Add a BlobDB-specific table property collector #8316

ltamasi · 2021-05-18T23:04:52Z

Summary:
The patch adds a BlobDB-specific table property collector that processes
any blob indexes added to an SST and keeps track of the total number and
size of blobs referenced by the SST on a per-blob file basis. This aggregated
information is then persisted as a new table property rocksdb.blob.file.mapping.

This information will be used to calculate the amount of garbage generated by
compactions. Namely, the amount of additional garbage for any given blob file
can be computed by subtracting the "outflow" (total number/size of blobs in the
output SSTs) from the "inflow" (total number/size of blobs in the input SSTs).
Tracking the amount of garbage in blob files in turn will allow us to optimize GC
performance. (Note: one might consider counting blobs e.g. in
CompactionIterator as we process key-values during compaction;
however, this would be very intrusive, and there are actually cases when
CompactionIterator does not process all keys individually, for instance
with deletion/TTL compactions or when a compaction filter returns
kRemoveAndSkipUntil.)

Test Plan:
make check

facebook-github-bot · 2021-05-18T23:06:58Z

@ltamasi has imported this pull request. If you are a Facebook employee, you can view this diff on Phabricator.
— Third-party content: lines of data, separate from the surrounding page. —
(** An entry carries its resource's address. *)
Lemma compiled_entry_resource ws db now acl e :
  compiled_from ws db now acl → e ∈ as_Entries (ca_Snapshot acl) →
  ∃ res, resources db !! ae_ResourceId e = Some res ∧ rs_tenant res = ws ∧
    ae_Address e = rs_host res ∧ ae_Port e = rs_port_from res ∧ ae_Protocol e = rs_protocol res.
Proof.
  intros (c & Hc & -> & _) (key & -> & Hk)%list_elem_of_fmap. pose proof (collect_rules_spec _ _ _ Hc) as Hcl.
  rewrite merge_sort_Permutation in Hk. apply list_elem_of_fmap in Hk as ([k l] & -> & Hk%elem_of_map_to_list).
  assert (is_Some (col_groups c !! k)) as [[? [=]]|(rule & Hrule & Hkey)]%(cl_keys _ _ _ Hcl) by eauto.
  pose proof (entry_entry_key ws db now c k) as Hek. unfold entry_key in Hek.
  apply list_elem_of_filter in Hrule as [_ Hrule]. apply rules_elem in Hrule as (i & ar & Hi & Hrow).
  apply compiler_row_spec in Hrow as (r & g & name & Hr & Hg & Hw & He & Ht & Hgw & Hrn & Hst & ->).
  simpl in *. set (e := entry ws db now c k) in *. clearbody e. subst k. unfold rule_key in Hek. simpl in Hek.
  exists r. injection Hek as -> -> -> ->. done.
Qed.

(** One entry per resource. *)
Lemma compiled_entry_unique ws db now acl e e' :
  compiled_from ws db now acl → e ∈ as_Entries (ca_Snapshot acl) → e' ∈ as_Entries (ca_Snapshot acl) →
  ae_ResourceId e = ae_ResourceId e' → e = e'.
Proof.
  intros Hcf He He' Hrid.
  destruct (compiled_entry_resource _ _ _ _ _ Hcf He) as (res & Hres & _ & Ha & Hp & Hq).
  destruct (compiled_entry_resource _ _ _ _ _ Hcf He') as (res' & Hres' & _ & Ha' & Hp' & Hq').
  rewrite Hrid in Hres. simplify_eq. assert (entry_key e = entry_key e') as Hk by (unfold entry_key; congruence).
  destruct (compiled_keys _ _ _ _ Hcf) as [_ Hnd].
  apply list_elem_of_lookup in He as [i Hi], He' as [j Hj].
  assert (i = j) as <-; [|congruence]. apply (NoDup_lookup _ _ _ (entry_key e) Hnd); rewrite list_lookup_fmap, ?Hi, ?Hj; simpl; congruence.
Qed.
Definition update_stmt (now : time) (id tenant : uuid) (input : UpdateInput) (moved : option uuid) (reprotect : bool)
    : stmt ResDB (option ()) :=
  with_texts (option_list (ui_Name input) ++ option_list (ui_Description input) ++ option_list (ui_Host input) ++
              option_list (ui_Protocol input))
    (λ s, match from_option (λ raw, Some <$> pg_uuid raw) (Some None) (ui_RemoteNetworkID input) with
          | None => Err InvalidText
          | Some net =>
              update_resource id (λ r, r_tenant r ≟ tenant)
                (λ r, update_row now input (default (r_network r) net)
                        (match moved with Some sid => Some sid | None => r_shield r end) reprotect r)
                (λ _, tt) s
          end).

(** The body of the transaction: the moved shield with its connector, and the
    pushes. *)
Definition update_tx (now : time) (tenant : uuid) (id : string) (input : UpdateInput)
    : resM (bool * list (uuid * uuid)) :=
  let! found := tx_stmt "update resource" (with_id id (λ rid, query (λ s,
    match t_resources s !! rid with
    | Some r => if r_tenant r ≟ tenant then Some (rid, r, sd_connector <$> bound_shield s r) else None
    | None => None
    end))) in
  match found with
  | None => fail ErrResourceNotFound
  | Some (rid, r, connector) =>
      let finalHost := default (r_host r) (ui_Host input) in
      let finalNetwork := default (r_network r) (ui_RemoteNetworkID input) in
      let finalProtocol := default (r_protocol r) (ui_Protocol input) in
      let finalIsName := IsNameHost finalHost in
      match update_refused r finalHost finalNetwork finalProtocol with
      | Some e => fail e
      | None =>
          (if finalIsName
           then checkNameCollision tenant finalHost finalNetwork id
                  (default (r_port_from r) (ui_PortFrom input)) (default (r_port_to r) (ui_PortTo input))
           else ret tt) ;;;
          let shieldChanged := update_shieldChanged input r finalHost in
          if shieldChanged && being_removed r then fail ErrResourceBusy
          else
            check_network tenant (ui_RemoteNetworkID input) ;;;
            let! moved := match_shield tenant r (from_option TrimSpace (r_host r) (ui_Host input)) finalNetwork finalIsName in
            let reprotect := enforced r && shieldChanged in
            let pushes := (match moved with Some (sid, cid) => [(cid, sid)] | None => [] end) ++
              (if reprotect then
                 match r_shield r, connector with Some sid, Some cid => [(cid, sid)] | _, _ => [] end
               else []) in
            tx_stmt "update resource" (update_stmt now rid tenant input (fst <$> moved) reprotect) ;;;
            commit_tx "update resource: commit" ;;;
            ret (bool_decide (is_Some moved), pushes)
      end
  end.

Definition normalize_input (input : UpdateInput) : option UpdateInput :=
  match ui_Host input with
  | None => Some input
  | Some h =>
      (λ v : string * HostKind, MkUpdateInput (ui_RemoteNetworkID input) (ui_Name input) (ui_Description input)
        (Some v.1) (ui_Protocol input) (ui_PortFrom input) (ui_PortTo input)) <$> NormalizeHost h
  end.

Definition Update (now : time) (tenant : uuid) (id : string) (input : UpdateInput) : resM UpdateResult :=
  if negb (isResourceID id) then fail ErrResourceNotFound
  else match normalize_input input with
       | None => fail ErrInvalidHost
       | Some input =>
           let! done := with_tx "update resource" (update_tx now tenant id input) in
           let! row := GetByID tenant id in
           ret (MkUpdateResult row done.1 done.2)
       end.

(** *** The life cycle *)

(** The shield that MarkProtecting picks: the bound one if it qualifies. *)
Definition candidates (tenant : uuid) (chosen : string) (r : ResRow) (s : ResDB) : list uuid :=
  omap (λ kv : uuid * ShieldRow,
    if (sd_tenant kv.2 ≟ r_tenant r) && (sd_network kv.2 ≟ r_network r) && (sd_status kv.2 ≟ "active") &&
       (if ipv4HostPattern (bytes (r_host r))
        then (sd_lan_ip kv.2 ≟ Some (r_host r)) && ((chosen ≟ "") || (kv.1 ≟ chosen))
        else kv.1 ≟ chosen)
    then Some kv.1 else None) (map_to_list (t_shields s)).
Definition candidate (tenant : uuid) (chosen : string) (r : ResRow) (s : ResDB) : option uuid :=
  if (r_tenant r ≟ tenant) && bool_decide (r_status r ∈ ["pending"; "failed"; "unprotected"]) then
    let cs := ord (candidates tenant chosen r s) in
    if existsb (λ c, Some c ≟ r_shield r) cs then r_shield r else head cs
  else None.

Definition protect_row (now : time) (sid : uuid) (r : ResRow) : ResRow :=
  touch now (set_error None (set_state "protecting" "apply" (set_shield (Some sid) r))).

Definition MarkProtecting (now : time) (tenant : uuid) (id chosen : string) : resM Row :=
  if negb (isResourceID id) then fail ErrProtectNoShield
  else if negb (chosen ≟ "") && negb (isResourceID chosen) then fail ErrProtectNoShield
  else
    let! found := pool_stmt "protect resource" (with_texts [chosen] (with_id id (λ rid s,
      match t_resources s !! rid ≫= λ r, candidate tenant chosen r s with
      | Some sid => update_resource rid (λ _, true) (protect_row now sid) (λ _, tt) s
      | None => Ok (None, s)
      end))) in
    match found with
    | Some _ => GetByID tenant id
    | None =>
        if chosen ≟ "" then
          let! host := attempt (pool_stmt "host" (with_id id (λ rid, query (λ s,
            match t_resources s !! rid with
            | Some r => if r_tenant r ≟ tenant then Some (r_host r) else None
            | None => None
            end)))) in
          match host with
          | Ok (Some h) => fail (if IsNameHost h then ErrProtectNameNeedsShield else ErrProtectNoShield)
          | _ => fail ErrProtectNoShield
          end
        else fail ErrProtectNoShield
    end.

Definition MarkUnprotecting (now : time) (tenant : uuid) (id : string) : resM Row :=
  if negb (isResourceID id) then fail ErrUnprotectNotPossible
  else
    let! found := pool_stmt "unprotect resource" (with_id id (λ rid s,
      update_resource rid (λ r, (r_tenant r ≟ tenant) && (r_status r ≟ "protected"))
        (λ r, touch now (set_state (if shield_gone s r then "unprotected" else "protecting") "remove" r)) (λ _, tt) s)) in
    match found with Some _ => GetByID tenant id | None => fail ErrUnprotectNotPossible end.

Definition MarkDeleting (now : time) (tenant : uuid) (id : string) : resM Row :=
  if negb (isResourceID id) then fail ErrDeleteNotPossible
  else
    let! found := pool_stmt "mark deleting" (with_id id (λ rid,
      update_resource rid (λ r, (r_tenant r ≟ tenant) && ((r_status r ≟ "protected") || (r_status r ≟ "failed")))
        (λ r, touch now (set_state "deleting" "remove" r)) (λ _, tt))) in
    match found with Some _ => GetByID tenant id | None => fail ErrDeleteNotPossible end.

Definition DeleteRow (tenant : uuid) (id : string) : resM () :=
  if negb (isResourceID id) then fail ErrDeleteNeedsUnprotect
  else
    let! gone := pool_stmt "delete resource" (with_id id (λ rid,
      delete_resource rid (λ r, (r_tenant r ≟ tenant) && connectorRouted (r_status r)))) in
    if gone then ret tt else fail ErrDeleteNeedsUnprotect.

Definition DeleteIfShieldGone (tenant : uuid) (id : string) : resM bool :=
  pool_stmt "delete resource (shield gone)" (with_id id (λ rid s,
    delete_resource rid (λ r, (r_tenant r ≟ tenant) &&
      ((r_status r ≟ "protected") || (r_status r ≟ "failed") || (r_status r ≟ "deleting")) && shield_gone s r) s)).

Definition ForceDeleteRow (tenant : uuid) (id : string) : resM bool :=
  pool_stmt "force delete resource" (with_id id (λ rid, delete_resource rid (λ r, r_tenant r ≟ tenant))).

Record ReapedTombstone := MkReaped { rt_ID : uuid; rt_TenantID : uuid; rt_ShieldID : string; rt_ConnectorID : string }.

Definition stale_tombstone (now : time) (olderThan : duration) (r : ResRow) : bool :=
  (r_status r ≟ "deleting") && time_Before (r_updated_at r) (now - olderThan).
Definition ReapStaleTombstones (now : time) (olderThan : duration) : resM (list ReapedTombstone) :=
  pool_stmt "reap stale tombstones" (exec (λ s,
    (rows_where (stale_tombstone now olderThan)
       (λ id r, MkReaped id (r_tenant r) (default "" (r_shield r)) (from_option sd_connector "" (bound_shield s r))) s,
     set_resources (filter (λ kv, stale_tombstone now olderThan kv.2 = false) (t_resources s)) s))).

(** One tick of [RunTombstoneSweeper]: the tombstones handed to [onReaped]. *)
Definition sweep_tick (now : time) (grace : duration) : resM (list ReapedTombstone) :=
  let! reaped := attempt (ReapStaleTombstones now grace) in
  ret (match reaped with Ok l => l | Err _ => [] end).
facebook-github-bot · 2021-05-18T23:12:08Z

@ltamasi has updated the pull request. You must reimport the pull request before landing.

facebook-github-bot · 2021-05-18T23:12:29Z

@ltamasi has imported this pull request. If you are a Facebook employee, you can view this diff on Phabricator.

facebook-github-bot · 2021-05-18T23:18:09Z

@ltamasi has updated the pull request. You must reimport the pull request before landing.

facebook-github-bot · 2021-05-18T23:18:31Z

@ltamasi has imported this pull request. If you are a Facebook employee, you can view this diff on Phabricator.

jay-zhuang

Should such aggregated information be put into a meta block, instead of a table property?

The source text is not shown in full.